Leila Pereira e Rafael Pucci estudaram os impactos dessas mudanças utilizando microdados detalhados da Amazônia no artigo "A tale of gold and blood". Eles analisam a evolução das taxas de homicídio em municípios com até 200 mil habitantes, separando-os em dois grupos.

De um lado, estão os municípios com jazidas de ouro em reservas indígenas ou áreas de preservação, em que o garimpo é proibido. De outro, estão aqueles em que se pode extrair ouro.

Eles testam, com as boas técnicas da econometria, como se comportaram as taxas de homicídio nos dois grupos depois da aprovação da lei de 2013, e os resultados mostraram que, nas regiões em que o garimpo é ilegal, o número de homicídios cresceu cerca de 8 por 100 mil habitantes por ano, em comparação com o que foi verificado onde o garimpo é permitido.

Pereira e Pucci identificam muitos outros resultados, como o aumento da devastação da floresta nessas regiões. Boa sorte a quem tentar rebater o resultado desses pesquisadores.

A menor responsabilidade dos que compram o ouro irregular estimulou o garimpo ilegal. O resultado foi a violência dos conflitos que surgem quando alguém ocupa terras que não lhe pertencem.

Larissa Rodrigues, do Instituto Escolhas, documentou a impressionante teia de empresas dos principais compradores de ouro no Brasil.

As estimativas de Rodrigues sobre o ouro extraído no Brasil são perturbadoras: mais de 50% são de fontes ilegais. Parte vem das áreas de preservação, parte vem de áreas onde há autorização, mas não há indício de extração. Em alguns casos, os dados indicam extração para além do legalmente permitido.

Os PCOs são regulados pelo Banco Central. Ao contrário das demais instituições financeiras, contudo, eles não devem verificar a origem do que compram. Bancos, por exemplo, são obrigados a investigar se os recursos depositados por seus clientes têm origem legal. Caso haja dúvida, devem reportar para o Coaf. Nada semelhante ocorre com os PCOs.

Para garantir a transparência, devo dizer que sou presidente do Insper até março deste ano, onde Pereira e Pucci foram alunos de doutorado e agora são pesquisadores (comuniquei minha decisão de sair em setembro do ano passado). E sou membro do conselho do Instituto Escolhas (sem remuneração).

Pelo mesmo princípio, devo esclarecer que o autor dos adendos na lei 12.844 de 2013 foi o deputado federal Odair Cunha, do PT de Minas Gerais. Esses adendos na lei foram incorporados pelo relator da MP no Congresso, senador Eunício Oliveira (PMDB-CE).

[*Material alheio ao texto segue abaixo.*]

(** * Surfify: the spherical U-Net and the surface augmentations

    A shallow embedding of [surfify/models/unet.py] and
    [surfify/augmentation/base.py].

    Python integers are [Z]; arrays handed around by the geometric helpers
    are kept abstract; a batch x channels x vertices tensor is a nested list
    together with its three sizes; an exception is a value of [exn]; the
    calls whose order matters (cached geometric helpers, block constructors,
    block and layer executions) are recorded in a log. *)

From Stdlib Require Import ZArith QArith Qround Qreals Reals Lra Lia List String.
From Stdlib Require Lqa.
From stdpp Require Import base option list gmap strings pretty.
Import ListNotations.

Local Open Scope Z_scope.

(** ** Exceptions, results, and the logging monad *)

Inductive exn : Type :=
| ValueError (msg : string)
| RuntimeError (msg : string)
| KeyError (key : Z)
| IndexError (msg : string)
| AttributeError (msg : string)
| NameError (msg : string)
| AssertionError.

Inductive result (A : Type) : Type :=
| Ok (a : A)
| Raise (e : exn).
Arguments Ok {A} a.
Arguments Raise {A} e.

(** What the log records.  The first group are calls of the (cached)
    geometric helpers and the constructors run by [SphericalUNet.__init__];
    the second group are the executions made by [SphericalUNet.forward]. *)
Inductive event : Type :=
| EvIcosahedron (order : Z)
| EvNeighbors (order depth : Z)
| EvNeighborsRec (order : Z)
| EvDownsample (order : Z)
| EvInterpolate (order : Z)
| EvNewDownBlock (idx : Z)
| EvNewUpBlock (cnt : Z)
| EvNewLinear
| EvDownBlock (idx : Z)
| EvUpBlock (idx : Z)
| EvLinear.

Definition M (A : Type) : Type := (list event * result A)%type.

Definition ret {A} (a : A) : M A := ([], Ok a).

Definition raise {A} (e : exn) : M A := ([], Raise e).

Definition bind {A B} (k : A -> M B) (m : M A) : M B :=
  match m with
  | (l1, Ok a) => let '(l2, r) := k a in (l1 ++ l2, r)
  | (l1, Raise e) => (l1, Raise e)
  end.

#[global] Instance M_ret : MRet M := @ret.
#[global] Instance M_bind : MBind M := @bind.

Definition lift {A} (r : result A) : M A := ([], r).

(** [call ev r]: the call logged as [ev] is made and gives [r]. *)
Definition call {A} (ev : event) (r : result A) : M A := ([ev], r).

Fixpoint foldM {S A} (f : S -> A -> M S) (s : S) (l : list A) : M S :=
  match l with
  | [] => ret s
  | a :: l' => s' ← f s a; foldM f s' l'
  end.

Definition trace {A} (m : M A) : list event := fst m.
Definition outcome {A} (m : M A) : result A := snd m.

(** ** Python ranges and list indexing *)

(** [range(a, b)] *)
Definition range (a b : Z) : list Z :=
  map (fun i => a + Z.of_nat i) (seq 0 (Z.to_nat (b - a))).

(** [range(a, b, -1)] *)
Definition range_down (a b : Z) : list Z :=
  map (fun i => a - Z.of_nat i) (seq 0 (Z.to_nat (a - b))).

(** [l[i]]: a negative index counts from the end. *)
Definition py_index {A} (l : list A) (i : Z) : result A :=
  let n := Z.of_nat (length l) in
  let j := if i <? 0 then i + n else i in
  if (0 <=? j) && (j <? n) then
    match nth_error l (Z.to_nat j) with
    | Some a => Ok a
    | None => Raise (IndexError "list index out of range")
    end
  else Raise (IndexError "list index out of range").

(** ** Tensors *)

Section Tensors.
Context {T : Type}.

(** A three-dimensional tensor: its sizes and its entries, [elems !! b !! c !! v]. *)
Record Tensor : Type := mkTensor {
  size0 : nat;
  size1 : nat;
  size2 : nat;
  elems : list (list (list T))
}.

(** A two-dimensional tensor. *)
Record Matrix : Type := mkMatrix {
  nrows : nat;
  ncols : nat;
  mrows : list (list T)
}.

Definition wf_rows (r c : nat) (m : list (list T)) : Prop :=
  length m = r /\ Forall (fun row => length row = c) m.

Definition wf_tensor (t : Tensor) : Prop :=
  length (elems t) = size0 t /\
  Forall (wf_rows (size1 t) (size2 t)) (elems t).

Definition heads (m : list (list T)) : list T :=
  flat_map (fun row => match row with [] => [] | a :: _ => [a] end) m.

Definition tails (m : list (list T)) : list (list T) :=
  map (fun row => match row with [] => [] | _ :: r => r end) m.

(** The transpose of a matrix with [c] columns. *)
Fixpoint transpose (c : nat) (m : list (list T)) : list (list T) :=
  match c with
  | O => []
  | S c' => heads m :: transpose c' (tails m)
  end.

(** [x.permute(0, 2, 1)] *)
Definition permute021 (t : Tensor) : Tensor :=
  mkTensor (size0 t) (size2 t) (size1 t) (map (transpose (size2 t)) (elems t)).

(** The entries in row-major order, and [n] consecutive groups of [k]. *)
Definition flatten3 (t : Tensor) : list T := concat (concat (elems t)).

Fixpoint regroup {A} (n k : nat) (l : list A) : list (list A) :=
  match n with
  | O => []
  | S n' => firstn k l :: regroup n' k (skipn k l)
  end.

Definition sizes_fit (dims : list Z) (numel : nat) : bool :=
  forallb (fun d => 0 <=? d) dims && (fold_right Z.mul 1 dims =? Z.of_nat numel).

(** [x.reshape(r, c)] of a three-dimensional tensor (sizes are never the
    wildcard -1 where the model uses it). *)
Definition reshape2 (t : Tensor) (r c : Z) : result Matrix :=
  if sizes_fit [r; c] (size0 t * size1 t * size2 t)%nat then
    Ok (mkMatrix (Z.to_nat r) (Z.to_nat c)
          (regroup (Z.to_nat r) (Z.to_nat c) (flatten3 t)))
  else Raise (RuntimeError "shape is invalid for input size").

(** [x.view(a, b, c)] of a two-dimensional tensor. *)
Definition view3 (m : Matrix) (a b c : Z) : result Tensor :=
  if sizes_fit [a; b; c] (nrows m * ncols m)%nat then
    Ok (mkTensor (Z.to_nat a) (Z.to_nat b) (Z.to_nat c)
          (regroup (Z.to_nat a) (Z.to_nat b)
             (regroup (Z.to_nat a * Z.to_nat b) (Z.to_nat c) (concat (mrows m)))))
  else Raise (RuntimeError "shape is invalid for input size").

(** [torch.cat((x1, x2), 1)] *)
Definition cat1 (x1 x2 : Tensor) : result Tensor :=
  if Nat.eqb (size0 x1) (size0 x2) && Nat.eqb (size2 x1) (size2 x2) then
    Ok (mkTensor (size0 x1) (size1 x1 + size1 x2) (size2 x1)
          (zip_with (@app (list T)) (elems x1) (elems x2)))
  else Raise (RuntimeError "Sizes of tensors must match except in dimension 1").

(** *** [nn.Linear] *)

Variable tzero : T.
Variables tadd tmul : T -> T -> T.

Record Linear : Type := mkLinear {
  in_features : Z;
  out_features : Z;
  weight : list (list T);
  bias : list T
}.

Definition dot (w x : list T) : T :=
  fold_right tadd tzero (zip_with tmul x w).

(** One feature vector through the layer: [x W^T + b]. *)
Definition linear_row (l : Linear) (x : list T) : list T :=
  zip_with tadd (map (fun w => dot w x) (weight l)) (bias l).

(** The layer on a two-dimensional input, one row per sample. *)
Definition Linear_forward (l : Linear) (m : Matrix) : result Matrix :=
  if Z.of_nat (ncols m) =? in_features l then
    Ok (mkMatrix (nrows m) (Z.to_nat (out_features l)) (map (linear_row l) (mrows m)))
  else Raise (RuntimeError "mat1 and mat2 shapes cannot be multiplied").

Definition wf_linear (l : Linear) : Prop :=
  0 <= in_features l /\ 0 <= out_features l /\
  wf_rows (Z.to_nat (out_features l)) (Z.to_nat (in_features l)) (weight l) /\
  length (bias l) = Z.to_nat (out_features l).

End Tensors.

Arguments Tensor T : clear implicits.
Arguments Matrix T : clear implicits.
Arguments Linear T : clear implicits.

Em nenhum desses dois casos deve-se argumentar culpa por associação. Melhor analisar os dados e as evidências para identificar os responsáveis pelo descalabro.

Mas não vamos esquecer que a história de ouro e sangue da Amazônia foi ampliada em 2013 com os adendos inseridos na lei 12.844 (artigos 37 a 41). Revogá-los será um passo para interromper essa tragédia.